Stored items
▼
(** [close], up to the wait *)
Definition close_all (p : workerPool) : workerPool :=
  mkPool (workers p)
    (foldl (λ l i, if live l i then cancel i l else l) (all p) (workers p))
    (count p) (idleCount p) (wg p).

(** [close] returns when [wg.Wait] does *)
Definition wait_returns (p : workerPool) : bool := bool_decide (wg p = 0%Z).

(** [getIdleCount] and [getCount] *)
Definition getIdleCount (p : workerPool) : Z := idleCount p.
Definition getCount (p : workerPool) : Z := count p.

Definition set_worker (p : workerPool) (i : nat) (w : worker) : list worker := <[i := w]> (all p).

(** The goroutine evaluates [w(done, wp)] *)
Definition start (w : worker) : worker :=
  mkWorker (done_var w) (chan_closed w) (if done_var w then RealChan else NilChan) (busy w) (exited w).

(** The deferred function: it closes the channel itself only if the variable
    still holds it *)
Definition finish (w : worker) : worker :=
  mkWorker false (chan_closed w || done_var w) (arg w) (busy w) true.

Inductive pool_step : workerPool → workerPool → Prop :=
| step_add p : pool_step p (addWorker p)
| step_rm p : pool_step p (rmWorker p)
| step_close p : pool_step p (close_all p)
| step_start p i w :
    all p !! i = Some w → arg w = NotYet →
    pool_step p (mkPool (workers p) (set_worker p i (start w)) (count p) (idleCount p) (wg p))
| step_working p i w :
    all p !! i = Some w → arg w ≠ NotYet → busy w = false → exited w = false →
    pool_step p (mkPool (workers p)
      (set_worker p i (mkWorker (done_var w) (chan_closed w) (arg w) true (exited w)))
      (count p) (idleCount p - 1) (wg p))
| step_idle p i w :
    all p !! i = Some w → busy w = true →
    pool_step p (mkPool (workers p)
      (set_worker p i (mkWorker (done_var w) (chan_closed w) (arg w) false (exited w)))
      (count p) (idleCount p + 1) (wg p))
| step_exit p i w :
    all p !! i = Some w → arg w = RealChan → chan_closed w = true → busy w = false → exited w = false →
    pool_step p (mkPool (workers p) (set_worker p i (finish w))
      (count p - 1) (idleCount p - 1) (wg p - 1)).

(** ** Counting workers *)

Definition number (P : worker → bool) (l : list worker) : Z := Z.of_nat (length (filter P l)).

Definition alive (w : worker) : bool := negb (exited w).

(** What holds of every worker *)
Definition worker_ok (w : worker) : Prop :=
  (done_var w = negb (chan_closed w)) ∧
  (arg w = NotYet → busy w = false ∧ exited w = false) ∧
  (arg w = NilChan → done_var w = false ∧ exited w = false) ∧
  (busy w = true → exited w = false) ∧
  (exited w = true → chan_closed w = true ∧ arg w = RealChan).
▲
> Task goal
Could you write out, exactly as they stand, only the lines above that begin at the line with "(** The goroutine evaluates [w(done, wp)] *)" and stop after the line with "still holds it *)"?

> Task solution
(** The goroutine evaluates [w(done, wp)] *)
Definition start (w : worker) : worker :=
  mkWorker (done_var w) (chan_closed w) (if done_var w then RealChan else NilChan) (busy w) (exited w).

(** The deferred function: it closes the channel itself only if the variable
    still holds it *)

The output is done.